Abstract:
Introduction. The splenoportal venous thrombosis axle (TAVS) postplenectomy has an important role in
general morbidity. There is still no common decision on the current treatment scheme.
Purpose: To identify dynamically clinical-imagistic changes in the evolution of TAVS.
Material and methods. In our study were included 74 splenectomized cirrhotic patients. For the 41 studied
patients, we applied a strategy to prevent the occurrence of TAVS, namely: fraxiparin / peroxide cleanser, as
prophylactic doses. We evaluated factors associated with treatment outcomes
Results. 11 patients (14.8%) were diagnosed with TAVS after post-splenectomy, 5 men and 4 women with
an average age of 42.3 ± 3.5 years. Approximate time from splenectomy was 6 months (1-13 months). TAVS
patients used as therapy antiplatelet-dual-anticoagulant medication, in addition to the complex use of low molecular weight heparins also included oral administration of a platelet antiaggregant (150 mg ticlid, nugrel, plavix, clopidogrel 75 mg, aspirin). Decisions on time and duration of administration were taken on a case-by-case
for each patient.
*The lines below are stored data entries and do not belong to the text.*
(* ===== verification/PagingCheck.v ===== *)
(** * Paging at concrete states

    The hypotheses of the paging theorems hold at small machines, and the
    theorems give what the code does there. *)

From S2P Require Import Prelude Message Pages Paging PagingProofs PagingTree PagingFork PagingFault.

Open Scope Z_scope.

Lemma ram_ok_empty : ram_ok ∅.
Proof. intros pfn f Hf. by rewrite lookup_empty in Hf. Qed.

Lemma identity_mapping_correct_witness : exists s', initialize_paging 0x1000 0x2000 0x3000 (mkVm ∅ 0 [] [] []) = Some s' /\ translate s' 0xB8000 = Some 0xB8000.
Proof.
  destruct (identity_mapping_correct 0x1000 0x2000 0x3000 (mkVm ∅ 0 [] [] [])) as (s' & E & _ & H);
    [apply ram_ok_empty|done|done|done|done|done|done|done|done|unfold PAGE_SIZE; lia|unfold PAGE_SIZE; lia|].
  exists s'. split; [exact E|]. rewrite H by (unfold PAGE_1GIB, PAGE_2MIB, PAGE_SIZE; lia). reflexivity.
Defined.

(** The kernel's half as start-up leaves it, in a state with one free page. *)
Lemma kernel_half_example : exists m, ram_ok m /\ kernel_half (mkVm m 0x1000 [] [0x100000] []) 0x2000 0x3000.
Proof.
  destruct (setup_identity_spec 0x1000 0x2000 0x3000) with (s := mkVm ∅ 0 [] [] []) as (s & _ & [Hok Ht Hp Hd]);
    [done|done|done|done|unfold PAGE_SIZE; lia|unfold PAGE_SIZE; lia|apply ram_ok_empty|].
  exists (ram s). split; [exact Hok|]. split; [done|done|exact Ht|exact Hp|exact Hd].
Qed.

Lemma user_write_corrupts_kernel_witness : exists s s', handle_page_fault 7 0x7FE123 s = Some (err OK, s') /\
  get_next_level_table (entry s' 0x600000 0x1FE) = 0x100000.
Proof.
  destruct kernel_half_example as (m & Hok & Hk). exists (mkVm m 0x1000 [] [0x100000] []).
  destruct (user_write_corrupts_kernel (mkVm m 0x1000 [] [0x100000] []) 0x2000 0x3000 0x100000 [] 0x7FE123) as (s' & E & _ & H & _);
    [exact Hok|exact Hk|done|done|done|done|unfold PAGE_SIZE; lia|done|done|]. exists s'. exact (conj E H).
Defined.

(** A process with one writable page: four tables and a data page at 0x5000. *)
Definition table_with (i v : Z) : list Z := <[Z.to_nat i := v]> zero_frame.
Definition one_page : Frames :=
  list_to_map [(1, table_with 256 0x2007); (2, table_with 0 0x3007); (3, table_with 0 0x4007); (4, table_with 0 0x5207); (5, table_with 3 77)].
Definition tracked_pages : list Page := (fun i => mkPage 1 None None 1 (i * PAGE_SIZE)) <$> seqZ 0 16.
Definition process : Vm := mkVm one_page 0x1000 tracked_pages [0x6000; 0x7000; 0x8000; 0x9000; 0xA000; 0xB000; 0xC000; 0xD000; 0xE000] [].

Lemma process_ok : ram_ok one_page.
Proof.
  intros pfn f Hf. apply elem_of_list_to_map_2 in Hf.
  repeat (apply elem_of_cons in Hf as [Hf|Hf]; [injection Hf as -> ->; reflexivity|]). by apply not_elem_of_nil in Hf.
Qed.

Lemma process_tables : tables 4 one_page 0x1000 256 = [0x1000; 0x2000; 0x3000; 0x4000].
Proof. vm_compute. reflexivity. Qed.
Lemma process_leaves : leaves 4 one_page 0x1000 256 = [0x5000].
Proof. vm_compute. reflexivity. Qed.

Lemma process_forkable : forkable process.
Proof.
  split; unfold process; cbn [ram cr3 vm_pages avail]; rewrite ?process_tables, ?process_leaves.
  - exact process_ok.
  - reflexivity.
  - by apply (bool_decide_unpack _).
  - split; [by apply (bool_decide_unpack _)|]. repeat (apply Forall_cons; split; [split; [lia|reflexivity]|]). by apply Forall_nil.
  - intros x Hx. repeat (apply elem_of_cons in Hx as [->|Hx]; [by apply (bool_decide_unpack _)|]). by apply not_elem_of_nil in Hx.
  - simpl. lia.
  - repeat constructor; [|lia]. eexists. reflexivity.
  - intros i. unfold refs. destruct (atz tracked_pages i) as [p|] eqn:E; [|done]. apply atz_Some in E as [_ E]. apply list_elem_of_lookup_2 in E.
    apply list_elem_of_fmap in E as (j & -> & _). done.
Qed.

Lemma fork_shares_address_space_witness : exists p c s', copy_parent_page_table 0x1000 process = Some (err OK, p, c, s') /\
  leaf 4 (ram s') p 0x800000000000 = Some 0x5205 /\ leaf 4 (ram s') c 0x800000000000 = Some 0x5205.
Proof.
  destruct (fork_shares_address_space process process_forkable) as (p & c & s' & E & [Hp Hc _ _ _ _ _ _ _]). exists p, c, s'.
  assert (leaf 4 (ram process) (cr3 process) 0x800000000000 = Some 0x5207) as Hl by (vm_compute; reflexivity).
  split; [exact E|]. rewrite Hp, Hc, Hl by (vm_compute; discriminate). split; reflexivity.
Defined.

(** The process after a fork of the page: the entry is read-only, two references. *)
Definition sharer : Vm := mkVm (<[4 := table_with 0 0x5205]> one_page) 0x1000 tracked_pages [0x6000] [].

Lemma sharer_facts : tables 4 (ram sharer) 0x1000 256 = [0x1000; 0x2000; 0x3000; 0x4000] /\ leaf 4 (ram sharer) 0x1000 0x800000000000 = Some 0x5205 /\
  translate sharer 0x800000000000 = Some 0x5000.
Proof. vm_compute. split_and!; reflexivity. Qed.

Lemma sharer_fault : cow_fault sharer 0x800000000000 0x5205 0x6000.
Proof.
  destruct sharer_facts as (HT & HL & HR). assert (get_next_level_table 0x5205 = 0x5000) as Hd by reflexivity.
  split; change (cr3 sharer) with 0x1000; rewrite ?HT, ?Hd; [|reflexivity| | |exact HL|reflexivity|exact HR| |reflexivity|split; [lia|reflexivity]|].
  - apply ram_ok_insert; [exact process_ok|reflexivity].
  - vm_compute. discriminate.
  - by apply (bool_decide_unpack _).
  - split; [lia|by apply (bool_decide_unpack _)].
  - split; [lia|by apply (bool_decide_unpack _)].
Qed.

Lemma write_fault_copies_page_witness : exists s', handle_page_fault 7 0x800000000000 sharer = Some (err OK, s') /\
  leaf 4 (ram s') (cr3 s') 0x800000000000 = Some 0x6207 /\ frame (ram s') 6 = table_with 3 77.
Proof.
  destruct (write_fault_copies_page sharer 0x800000000000 0x5205 0x6000 sharer_fault) as (s' & E & [D1 D2 _ _ _ _ _ _]).
  exists s'. split; [exact E|]. split; [rewrite D1; reflexivity|exact D2].
Defined.

Lemma some4_inj {A B C D} (a a' : A) (b b' : B) (c c' : C) (d d' : D) : Some (a, b, c, d) = Some (a', b', c', d') -> a = a' /\ b = b' /\ c = c' /\ d = d'.
Proof. by intros [= -> -> -> ->]. Qed.
Lemma tuple6_inj {A B C D E F} (a a' : A) (b b' : B) (c c' : C) (d d' : D) (e e' : E) (f f' : F) : (a, b, c, d, e, f) = (a', b', c', d', e', f') ->
  a = a' /\ b = b' /\ c = c' /\ d = d' /\ e = e' /\ f = f'.
Proof. by intros [= -> -> -> -> -> ->]. Qed.

(** The machine after the fork of [process]. *)
Lemma process_forks : exists s1, copy_parent_page_table 0x1000 process = Some (err OK, 0x6000, 0xA000, s1) /\
  (cr3 s1, tables 4 (ram s1) 0x6000 256, tables 4 (ram s1) 0xA000 256, leaf 4 (ram s1) 0x6000 0x800000000000, translate s1 0x800000000000, avail s1) =
  (0x6000, [0x6000; 0x7000; 0x8000; 0x9000], [0xA000; 0xB000; 0xC000; 0xD000], Some 0x5205, Some 0x5000, [0xE000]).
Proof.
  assert (match copy_parent_page_table 0x1000 process with
    | Some (r, p, c, s) =>
        Some (r, p, c, (cr3 s, tables 4 (ram s) 0x6000 256, tables 4 (ram s) 0xA000 256, leaf 4 (ram s) 0x6000 0x800000000000, translate s 0x800000000000, avail s))
    | None => None
    end = Some (err OK, 0x6000, 0xA000, (0x6000, [0x6000; 0x7000; 0x8000; 0x9000], [0xA000; 0xB000; 0xC000; 0xD000], Some 0x5205, Some 0x5000, [0xE000]))) as H
    by (vm_compute; reflexivity).
  destruct (copy_parent_page_table 0x1000 process) as [[[[r p] c] s1]|]; [|discriminate H]. apply some4_inj in H as (-> & -> & -> & H).
  exists s1. exact (conj eq_refl H).
Qed.

Lemma forked_fault s1 : vm_ok s1 -> cr3 s1 = 0x6000 -> tables 4 (ram s1) 0x6000 256 = [0x6000; 0x7000; 0x8000; 0x9000] ->
  leaf 4 (ram s1) 0x6000 0x800000000000 = Some 0x5205 -> translate s1 0x800000000000 = Some 0x5000 -> avail s1 = [0xE000] ->
  cow_fault s1 0x800000000000 (set_writable false 0x5207) 0xE000.
Proof.
  intros Hok Hc HT HL HR HA. assert (get_next_level_table (set_writable false 0x5207) = 0x5000) as Hd by reflexivity.
  split; rewrite ?Hc, ?HT, ?Hd, ?HA; [exact Hok|reflexivity| | |exact HL|reflexivity|exact HR| |reflexivity|split; [lia|reflexivity]|].
  - vm_compute. discriminate.
  - by apply (bool_decide_unpack _).
  - split; [lia|by apply (bool_decide_unpack _)].
  - split; [lia|by apply (bool_decide_unpack _)].
Qed.

Lemma fork_isolates_writes_witness : exists s1 s2, copy_parent_page_table 0x1000 process = Some (err OK, 0x6000, 0xA000, s1) /\
  handle_page_fault 7 0x800000000000 s1 = Some (err OK, s2) /\ leaf 4 (ram s2) 0xA000 0x800000000000 = Some 0x5205 /\
  leaf 4 (ram s2) 0x6000 0x800000000000 = Some 0xE207.
Proof.
  destruct process_forks as (s1 & E & F). apply tuple6_inj in F as (F1 & F2 & F3 & F4 & F5 & F6). exists s1.
  assert (leaf 4 (ram process) (cr3 process) 0x800000000000 = Some 0x5207) as Hl by (vm_compute; reflexivity).
  assert (vm_ok s1) as Hok.
  { destruct (fork_spec process process_forkable) as (p & c & s' & E' & [_ _ _ _ _ _ _ _ (Hok & _)]).
    change (cr3 process) with 0x1000 in E'. rewrite E in E'. apply some4_inj in E' as (_ & _ & _ & <-). exact Hok. }
  destruct (fork_isolates_writes process 0x800000000000 0x5207 0x6000 0xA000 s1 0xE000 process_forkable E Hl) as (s2 & H2 & Hc & _ & Hp & _).
  - by apply forked_fault.
  - rewrite F3. by apply (bool_decide_unpack _).
  - exists s2. split_and!; [exact E|exact H2|rewrite Hc, Hl; [reflexivity|vm_compute; discriminate]|rewrite Hp; reflexivity].
Defined.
The protocal analysis shows a positive response in 82% of cases that shows a amelioration
of post-operative thrombocytosis, increasing the speed and volume of portal flow. Post-treatment retromyosis
within 6 months was present in 2/11 patients.
Conclusion. Factors that influenced the incidence of TAVS after postplenectomy were: significant splenomegaly, functional thrombocytosis, child score, perioperative prophylactic treatment.